Local Outlier Factor

  • LOF

Best for: Density-based outliers Aliases: LOF

How it works

$$\text{LOF}_k(x)=\frac{1}{|N_k(x)|}\sum_{o\in N_k(x)}\frac{\text{lrd}(o)}{\text{lrd}(x)}$$

Compares the local density of a point to that of its $k$ neighbours via the ratio $\text{LOF}_k(x)=\frac{1}{|N_k(x)|}\sum_{o\in N_k(x)}\frac{\text{lrd}(o)}{\text{lrd}(x)}$. The local reachability density $\text{lrd}(x)$ is the inverse of the average reachability distance $\text{reach-dist}_k(o,x)=\max(d_k(o),\|o-x\|)$ over the neighbourhood, which uses the $k$-distance to dampen spikes.

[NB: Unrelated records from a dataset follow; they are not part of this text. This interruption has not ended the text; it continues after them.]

(** * Survey_drilling3d: trajectory reconstruction and feature draping

    A shallow embedding of [xyz] and of the [DrillData] methods
    [validate_survey], [validate_ID] and [get_points] of
    [W5 Extra/E01/Survey_drilling3d.py].

    Numbers: numpy's float64 values are modelled as real numbers; rounding,
    infinities and not-a-number results of arithmetic are not modelled, so
    that an equation between computed numbers is a statement about real
    arithmetic, which the float64 results follow up to rounding.  Where the
    real tangent is undefined (a dog-leg angle of [PI]) the model says
    nothing of the program.  The not-a-number cell that the numeric branch
    appends is a constructor of its own ([NaN]).

    scipy's [interpolate.splprep] and [interpolate.splev] are not part of the
    program; they are taken as parameters ([SplineLib]). *)

From Stdlib Require Import Reals Lra Lia List String Bool Arith.
Import ListNotations.

Open Scope R_scope.

(** ** Vectors: a numpy array of three floats *)

Definition vec3 : Type := (R * R * R)%type.

Definition vadd (u v : vec3) : vec3 :=
  let '(ux, uy, uz) := u in
  let '(vx, vy, vz) := v in
  (ux + vx, uy + vy, uz + vz).

Definition vscale (c : R) (v : vec3) : vec3 :=
  let '(vx, vy, vz) := v in (c * vx, c * vy, c * vz).

Definition vnorm (v : vec3) : R :=
  let '(vx, vy, vz) := v in sqrt (vx * vx + vy * vy + vz * vz).

Definition vzero : vec3 := (0, 0, 0).

(** ** The segment solver [xyz] *)

Module Segment.

(** [np.radians] *)
Definition radians (x : R) : R := x * (PI / 180).

(** The dog-leg angle [dl], from angles already in radians and dips already
    in zenith form. *)
Definition dogleg (az1 dip1 az2 dip2 : R) : R :=
  acos (cos (dip2 - dip1) - sin dip1 * sin dip2 * (1 - cos (az2 - az1))).

(** The ratio factor [rf]: minimum curvature when [dl != 0], balanced
    tangential otherwise. *)
Definition ratio (dl : R) : R :=
  if Req_dec_T dl 0 then 1 else 2 * tan (dl / 2) / dl.

(** [dl] and [rf] as [xyz] computes them from its arguments in degrees. *)
Definition xyz_dl (az1 dip1 az2 dip2 : R) : R :=
  let az1 := radians az1 in
  let dip1 := radians (90 - dip1) in
  let az2 := radians az2 in
  let dip2 := radians (90 - dip2) in
  dogleg az1 dip1 az2 dip2.

Definition xyz_rf (az1 dip1 az2 dip2 : R) : R :=
  ratio (xyz_dl az1 dip1 az2 dip2).

Definition xyz (d az1 dip1 az2 dip2 : R) : vec3 :=
  let az1 := radians az1 in
  let dip1 := radians (90 - dip1) in
  let az2 := radians az2 in
  let dip2 := radians (90 - dip2) in
  let dl := dogleg az1 dip1 az2 dip2 in
  let rf := ratio dl in
  let dz := - (0.5) * d * (cos dip1 + cos dip2) * rf in
  let dy := 0.5 * d * (sin dip1 * cos az1 + sin dip2 * cos az2) * rf in
  let dx := 0.5 * d * (sin dip1 * sin az1 + sin dip2 * sin az2) * rf in
  (dx, dy, dz).
(** * Leaf disease detector: response normalisation, request encoding and
      the demo wrappers

    A shallow embedding of
      - [Leaf Disease/main.py]: [DiseaseAnalysisResult], the key check
        of [LeafDiseaseDetector.__init__],
        [LeafDiseaseDetector.analyze_leaf_image_base64] and
        [LeafDiseaseDetector._parse_response];
      - [main.py]: [add_mock_pest_data];
      - [utils.py]: [test_with_base64_data] with its keyword rule and
        [convert_image_to_base64_and_test].

    The reply of the service is a text over the 8-bit alphabet: one
    [ascii] per character, code points 0..255.  A [str] value inside the
    program can hold any character, since a reply can name one by an
    escape.  Exceptions are
    values of [py_error]; a computation that may raise returns a
    [result].  What depends on the interpreter (its limit on the digits
    of an [int], its recursion limit, its Unicode database) is read
    from an [interpreter]. *)

From Stdlib Require Import String Ascii List ZArith NArith Bool Lia.
Import ListNotations.

Local Open Scope string_scope.
Local Open Scope char_scope.
Local Open Scope bool_scope.

(** ** Python [str] operations *)

Module PyStr.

Points in sparse regions have $\text{LOF}\gg 1$ and are outliers, while inliers sit at $\text{LOF}\approx 1$.

When to use

Local density-based outlier detection where anomalies are relative to their neighborhood.

Watch out

Struggles with varying densities; n_neighbors tuning matters; default threshold can be unreliable.

Common fields

Sensor data · geospatial data · fraud